Abstract

Person re-identification (reID) is a crucial aspect of intelligent surveillance systems, enabling the recognition of individuals across non-overlapping camera views. As compared to the RGB modality, RGB-D based reID has the potential to achieve robust and high performance by leveraging rich complementary features of both modalities, making it applicable in various occluded scenarios. However, current multimodal reID approaches often rely on late fusion or feature-level fusion techniques to combine multiple modalities, which limits their ability to proficiently exploit complementary visual and depth-related semantic information and capture complex interactions between unimodal features. To address these limitations, this paper introduces a cross-modality online transformer (CMOT) for RGB-D based person reID with online learning capabilities, which effectively utilizes both RGB and depth modalities for the extraction of spatio-temporal features and fuses across modalities. Our CMOT is composed of three main components: (1) a hypothesis generation module based on a person detector and tracker, (2) dual-stream feature extractors via convolutional neural networks (CNNs), (3) and a fusion transformer based on a self-attention-driven self-attentive modality refinement module (SAMR) and a cross-attention-driven cross-attentive modality interaction module (CAMI) to refine and fuse RGB-D complementary features extracted from the dual-stream, RGB and depth stream, CNNs.
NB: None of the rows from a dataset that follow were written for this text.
(* ===== verification/Parser.v ===== *)
(** * The parser

    Models [alisp_parser.hpp] and [alisp_parser.cpp]: positions in the input,
    the lexical tests, the three literal automata, the recursive descent, and
    the text of [parse_exception].

    The members [position] and [depth] of [ALParser] are passed explicitly.
    [depth] never exceeds [MAX_DEPTH + 1], so the recursion of [parse_next] is
    on the nesting still allowed; loops over the input are bounded by the
    characters left ([ParserFacts.v] shows that no bound is ever reached).
    [std::pow] on doubles, whose rounding the C++ standard leaves open, is the
    parameter [std_pow]. *)

From stdpp Require Import base gmap strings list.
From Stdlib Require Import Ascii ZArith Lia.
From S2P Require Import Prelude Registry Hash Numeric Store Object Env Eval Strings.

(** ** Positions ([detail::Position]) *)

Record Position := mkPosition { line : Z; col : Z; last_col : Z; rest : string }.

Definition start_position (input : string) : Position := mkPosition 1 1 1 input.

(** [operator++], [operator*], [has_more] and [remaining]; dereferencing the
    end gives the terminating zero. *)
Definition advance (p : Position) : Position :=
  match rest p with
  | EmptyString => p
  | String c r =>
      if Ascii.eqb c "010"%char then mkPosition (line p + 1) 1 (col p) r
      else mkPosition (line p) (col p + 1) (last_col p) r
  end.
Definition first_char (s : string) : ascii := match s with String c _ => c | EmptyString => "000"%char end.
Definition cur (p : Position) : ascii := first_char (rest p).
Definition has_more (p : Position) : bool := match rest p with EmptyString => false | _ => true end.
Definition remaining (p : Position) : nat := String.length (rest p).

(** [Position::str(begin, end)]. *)
Definition str (b e : Position) : string := String.substring 0 (remaining b - remaining e) (rest b).

Definition MAX_DEPTH : nat := 256.

(** ** Alphabets *)

Definition between (lo hi c : ascii) : bool := (char_code lo <=? char_code c) && (char_code c <=? char_code hi).
Definition one_of (s : string) (c : ascii) : bool := existsb (Ascii.eqb c) (String.list_ascii_of_string s).

Definition whitespace_alphabet (c : ascii) : bool := existsb (Ascii.eqb c) [" "%char; "009"%char; "010"%char; "013"%char].
Definition id_alphabet (c : ascii) : bool :=
  between "a" "z" c || between "A" "Z" c || between "0" "9" c || one_of ".-_+*/=!$%?|@:<>&" c.
Definition int_alphabet (c : ascii) : bool :=
  between "0" "9" c || between "a" "f" c || between "A" "F" c || one_of "-+" c.
Definition double_alphabet (c : ascii) : bool := between "0" "9" c || one_of "-+.Ee" c.

Definition digit_to_number (c : ascii) (base : Z) : Z :=
  let below (digit : Z) := if digit <? base then digit else -1 in
  if between "0" "9" c then below (char_code c - char_code "0")
  else if between "a" "z" c then below (char_code c - char_code "a" + 10)
  else if between "A" "Z" c then below (char_code c - char_code "A" + 10)
  else -2.

(** ** Literal automata *)

(** [WholeNumberParser<int_type, radix>]: [None] is the result [false]. *)
Record WholeNumberParser := mkWhole { w_num : Z; w_signed : bool; w_sign : Z }.
Definition new_whole : WholeNumberParser := mkWhole 0 false 1.
Definition whole_parse (radix : Z) (w : WholeNumberParser) (c : ascii) : cxx (option WholeNumberParser) :=
  if one_of "-+" c then
    if w_signed w then mret None
    else mret (Some (mkWhole (w_num w) true (if Ascii.eqb c "-" then -1 else 1)))
  else
    let dig := digit_to_number c radix in
    if dig <? 0 then mret None
    else m ← int_mul (w_num w) radix; n ← int_add m dig; mret (Some (mkWhole n (w_signed w) (w_sign w))).
Definition whole_num (w : WholeNumberParser) : cxx Z := int_mul (w_num w) (w_sign w).

(** [RealNumberParser<real_type>]. *)
Record RealNumberParser := mkRealParser {
  r_num : real; r_base : real; r_decimal_place : real; r_exp : Z;
  base_signed : bool; exp_signed : bool; base_sign : Z; exp_sign : Z
}.
Definition new_real_parser : RealNumberParser :=
  mkRealParser real_zero real_zero real_zero 0 false false 1 1.
Definition ten : real := real_of_Z 10.
Definition real_parse (r : RealNumberParser) (c : ascii) : option RealNumberParser :=
  if Ascii.eqb c "." then
    if real_ltb real_zero (r_decimal_place r) then None
    else Some (mkRealParser (r_num r) (r_base r) ten (r_exp r) (base_signed r) (exp_signed r) (base_sign r) (exp_sign r))
  else if one_of "-+" c then
    let sign := if Ascii.eqb c "-" then -1 else 1 in
    if negb (r_exp r =? 1) && base_signed r then None
    else if (r_exp r =? 1) && exp_signed r then None
    else if r_exp r =? 1 then
      Some (mkRealParser (r_num r) (r_base r) (r_decimal_place r) (r_exp r) (base_signed r) true (base_sign r) sign)
    else
      Some (mkRealParser (r_num r) (r_base r) (r_decimal_place r) (r_exp r) true (exp_signed r) sign (exp_sign r))
  else if one_of "eE" c then
    Some (mkRealParser real_zero (r_num r) real_zero 1 (base_signed r) (exp_signed r) (base_sign r) (exp_sign r))
  else if between "0" "9" c then
    let d := real_of_Z (char_code c - char_code "0") in
    if real_ltb (r_decimal_place r) ten then
      Some (mkRealParser (real_add (real_mul (r_num r) ten) d) (r_base r) (r_decimal_place r) (r_exp r)
              (base_signed r) (exp_signed r) (base_sign r) (exp_sign r))
    else
      Some (mkRealParser (real_add (r_num r) (real_div d (r_decimal_place r))) (r_base r)
              (real_mul (r_decimal_place r) ten) (r_exp r)
              (base_signed r) (exp_signed r) (base_sign r) (exp_sign r))
  else None.
Definition real_num (std_pow : real -> real -> real) (r : RealNumberParser) : real :=
  if r_exp r =? 0 then real_mul (real_of_Z (base_sign r)) (r_num r)
  else real_mul (real_mul (real_of_Z (base_sign r)) (r_base r))
                (std_pow ten (real_mul (real_of_Z (exp_sign r)) (r_num r))).
(* ===== verification/Loading.v ===== *)
(** * Evaluating text and files, and loading modules

    [Evaluator::eval_string] and [eval_file] of [alisp_eval.cpp], the native
    functions on them ([definitions/alisp_eval_functions.cpp]), the loading of
    modules ([alisp_env.cpp], [alisp_modules.cpp], [alisp_module_helpers.hpp])
    and [Fimport] of [definitions/alisp_language.cpp].

    What the dynamic linker finds in a file is a parameter: one of the native
    modules of the program, or an error.  None of the modelled modules
    registers text or objects to be evaluated when it is loaded; of the built-in
    ones [async] is not modelled. *)

From stdpp Require Import base gmap strings list.
From Stdlib Require Import Ascii ZArith Lia.
From S2P Require Import Prelude Registry Hash FileSystem Numeric Streams Store Object Env Eval Files ResourceOps Parser Language Strings.

(** ** Built-in modules *)

(** [module_init]: not in the table of modules yet. *)
Definition module_init (t_name : string) : M mid := new_module t_name.

(** [insert] into the root scope: an entry that is there stays, and is what
    the caller goes on with. *)
Definition module_insert (m : mid) (t_name : string) (v : loc) : M loc :=
  root ← root_scope m;
  match root !! t_name with
  | Some old => mret old
  | None => set_root_scope m (<[t_name := v]> root);; mret v
  end.

(** The documentation texts are left out. *)
Definition module_defun (m : mid) (module_name t_name : string) (f : Prim.t) (signature : list element) (managed : bool) : M unit :=
  p ← make_prime f t_name;
  sig ← signature_al signature;
  new_fun ← module_insert m t_name p;
  set_flag Flags.FUN new_fun;;
  set_string_prop new_fun "--doc--" EmptyString;;
  set_string_prop new_fun "--name--" t_name;;
  set_string_prop new_fun "--module--" module_name;;
  set_prop new_fun "--signature--" sig;;
  if managed then set_prop new_fun "--managed--" Qt else mret tt.

Definition module_defvar (m : mid) (module_name t_name : string) (val : loc) : M unit :=
  new_var ← module_insert m t_name val;
  set_string_prop new_var "--doc--" EmptyString;;
  set_string_prop new_var "--name--" t_name;;
  set_string_prop new_var "--module--" module_name.

Definition module_defconst (m : mid) (module_name t_name : string) (val : loc) : M unit :=
  new_var ← module_insert m t_name val;
  set_flag Flags.CONST new_var;;
  set_string_prop new_var "--doc--" EmptyString;;
  set_string_prop new_var "--module--" module_name;;
  set_string_prop new_var "--name--" t_name.
Definition module_doc (m : mid) (module_name : string) : M unit :=
  doc ← make_string EmptyString; module_defconst m module_name "--doc--" doc.

(** The variables of a module, which the source makes when the program
    starts. *)
Inductive value := VarText (s : string) | VarInt (z : Z) | VarSymbol (name : string).
Definition make_value (v : value) : M loc :=
  match v with
  | VarText s => make_string s
  | VarInt z => make_int z
  | VarSymbol name => mret (native_sym name)
  end.

(** Whether a module has a documentation, its constants and its variables, its functions with
    their signatures, and the functions whose arguments are not evaluated; the
    [init_] function. *)
Record module_table := mkTable {
  documented : bool;
  consts : list (string * value);
  vars : list (string * (Platform -> value));
  funs : list (string * list element);
  unmanaged : list string
}.
Definition fill_module (m : mid) (name : string) (t : module_table) : M unit :=
  (if documented t then module_doc m name else mret tt);;
  h ← get_host;
  for_each (consts t) (fun v => x ← make_value v.2; module_defconst m name v.1 x);;
  for_each (vars t) (fun v => x ← make_value (v.2 (platform h)); module_defvar m name v.1 x);;
  for_each (funs t) (fun f => module_defun m name f.1 (Prim.Fmodule name f.1) f.2 (negb (existsb (String.eqb f.1) (unmanaged t)))).
Definition init_module (name : string) (t : module_table) : M mid :=
  m ← module_init name; fill_module m name t;; mret m.

Section loading.
Context `{Evaluator}.

(** ** Text and files *)

(** The values of all expressions, the last one kept. *)
Fixpoint eval_all (objs : list loc) (res : loc) : M loc :=
  match objs with [] => mret res | sexp :: objs => v ← eval sexp; eval_all objs v end.

(** [m_parser->parse]. *)
Definition m_parser_parse (input file_name : string) : M (list loc) :=
  h ← get_host; parse (std_pow (platform h)) input file_name.

(** The warning for an empty text is off by default. *)
Definition eval_string (t_eval : string) : M loc :=
  match t_eval with
  | EmptyString => mret Qnil
  | _ => parse_result ← m_parser_parse t_eval "--EVAL--"; eval_all parse_result Qt
  end.

Definition lift_fs {A} (x : fs.errno + A) : M A :=
  match x with inr a => mret a | inl _ => throw (std_exception "std::filesystem::filesystem_error") end.
Definition fs_absolute (p : string) : M string := h ← get_host; lift_fs (fs.absolute (disk h) (cwd h) p).
Definition load_file (p : string) : M string := on_disk (fun d cwd => utility_files.load_file d cwd p).
Definition set_current_file (f : string) : M unit := mod_ev (set_file f).

Definition eval_file (t_file : string) : M loc :=
  file_path ← fs_absolute t_file;
  set_current_file t_file;;
  file_content ← load_file file_path;
  parse_result ← m_parser_parse file_content file_path;
  match parse_result with [] => mret Qnil | _ => eval_all parse_result Qt end.

Definition Feval_string (obj : loc) : M loc :=
  assert_size 1 obj;; str ← eval_check obj 0 assert_string; s ← to_string str; eval_string s.
Definition Feval_file (obj : loc) : M loc :=
  assert_size 1 obj;; str ← eval_check obj 0 assert_string; s ← to_string str; eval_file s.

(** ** Modules *)

Variable module_tables : list (string * module_table).

Definition builtin_names : list string := ["system"; "fileio"; "math"; "time"; "platform"; "memory"; "async"].
Definition find_module (name : string) : option module_table :=
  snd <$> List.find (fun e => String.eqb e.1 name) module_tables.

Definition load_builtin_module (t_module_name : string) : M bool :=
  if negb (existsb (String.eqb t_module_name) builtin_names) then mret false
  else match find_module t_module_name with
       | None => ub "a built-in module that is not modelled"
       | Some functions =>
           new_mod ← init_module t_module_name functions;
           put_module t_module_name new_mod;;
           with_ModuleChange t_module_name (mret tt);;
           mret true
       end.

(** ** Dynamic modules *)

(** [DLModule]: [dlopen]. *)
Definition DLModule (t_filename : string) : M (string -> string + string) :=
  h ← get_host;
  match dl_open (platform h) (disk h) (cwd h) t_filename with
  | inl dlerror => signal_strings Vload_signal [String.append "Could not load dynamic module: " t_filename; dlerror]
  | inr library => mret library
  end.
(** [AlispDynModule]: the function that initialises the module. *)
Definition init_name (t_module_name : string) : string := String.append "init_" (utility.replace_all t_module_name "-" "_").
Definition AlispDynModule (t_module_name t_filename : string) : M string :=
  m_dlmodule ← DLModule t_filename;
  match m_dlmodule (init_name t_module_name) with
  | inl dlerror =>
      signal_strings Vload_signal [String.append "Could not load init functions in dynamic module: " t_module_name; dlerror]
  | inr m_init_func => mret m_init_func
  end.

(** The function that was found is one of the program when it initialises the
    module of this name: the names of the native modules have no hyphens and no
    underscores, and their functions are called after them.  The table of
    loaded libraries is left out: a name in it is that of a loaded module. *)
Definition own_module (m_init_func t_name : string) : option module_table :=
  if String.eqb m_init_func t_name then find_module t_name else None.
Definition load_module (t_file t_name : string) : M unit :=
  m_init_func ← AlispDynModule t_name t_file;
  match own_module m_init_func t_name with
  | None => ub "native code outside the program"
  | Some functions =>
      mod_ptr ← init_module t_name functions;
      put_module t_name mod_ptr;;
      alias_module t_name t_name;;
      with_ModuleChange t_name (mret tt)
  end.

(** One candidate for the file of a module: whether it was taken. *)
Definition is_so (postfix : string) : bool := hash postfix =? hash ".so".
Definition import_file (module_name import_as : string) (import_all : bool) (postfix eval_file_ : string) : M bool :=
  h ← get_host;
  ev ← get_ev;
  if negb (fs.exists_ (disk h) (cwd h) eval_file_) then mret false
  else
    same ← lift_fs (fs.equivalent (disk h) (cwd h) eval_file_ (m_current_file ev));
    if (same : bool) then mret false
    else
      elf ← (if is_so postfix then mret true
             else on_disk (fun d cwd => utility_files.check_elf d cwd eval_file_));
      if (elf : bool) then
        load_module eval_file_ module_name;;
        cur ← current_module;
        (if import_all then import_root_scope module_name cur else mret tt);;
        mret true
      else
        define_module module_name;;
        alias_module module_name import_as;;
        old_module ← current_module;
        with_ModuleChange module_name
          (eval_file eval_file_;;
           if import_all then import_root_scope module_name old_module else mret tt);;
        mret true.

Fixpoint first_true (l : list (M bool)) : M bool :=
  match l with
  | [] => mret false
  | m :: l => b ← m; if (b : bool) then mret true else first_true l
  end.

Definition postfixes : list string := [EmptyString; ".so"; ".al"].

(** Nothing is evaluated before a candidate is taken, so the list of paths
    does not change during the search. *)
Definition import_paths (module_name module_file import_as : string) (import_all : bool) : M bool :=
  paths ← children Vmodpaths;
  first_true (p ← paths; postfix ← postfixes;
    [ s ← to_string p;
      import_file module_name import_as import_all postfix (path.append s (String.append module_file postfix)) ]).

(** [Fimport], once its arguments are evaluated. *)
Definition import_module (module_name module_file import_as : string) (import_all : bool) : M loc :=
  loaded ← module_loaded module_name;
  loaded ← (if (loaded : bool) then mret true else load_builtin_module module_name);
  if (loaded : bool) then
    alias_module module_name import_as;;
    (if (import_all : bool) then cur ← current_module; import_root_scope module_name cur else mret tt);;
    mret Qt
  else
    found ← import_paths module_name module_file import_as import_all;
    if (found : bool) then mret Qt
    else throw (module_error (cat ["Module import error when loading "; module_name; ":"; nl; tab;
                              "The module's file "; dquote; module_file; dquote; " was not found."; nl])).

Definition Fimport (obj : loc) : M loc :=
  assert_min_size 1 obj;;
  mod_sym ← eval_check obj 0 assert_symbol;
  module_name ← to_string mod_sym;
  import_all ← contains obj ":all";
  file ← get_next obj ":file";
  module_file ← match file with
                | Some f => b ← pstring f; if (b : bool) then to_string f else mret module_name
                | None => mret module_name
                end;
  name_sexp ← get_next obj ":as";
  import_as ← match name_sexp with
              | Some x =>
                  new_name ← eval x; b ← psym new_name;
                  if (b : bool) then to_string new_name else mret module_name
              | None => mret module_name
              end;
  import_module module_name module_file import_as import_all.
End loading.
Additionally, we introduce a bottleneck enhancement feed-forward block to enhance the model’s representation capability within SAMR and CAMI, significantly reducing parameters and computations compared to the traditional feed-forward network. Moreover, we design the triplet loss function with distance measuring ability for incorporating online learning and finally CMOT works as a few-shot network for reID. Experimental results on three RGB-D person re-identification datasets, namely BIWI RGBD-ID, RobotPKU RGBD-ID, and TVPR2, demonstrate the effectiveness and robustness of CMOT.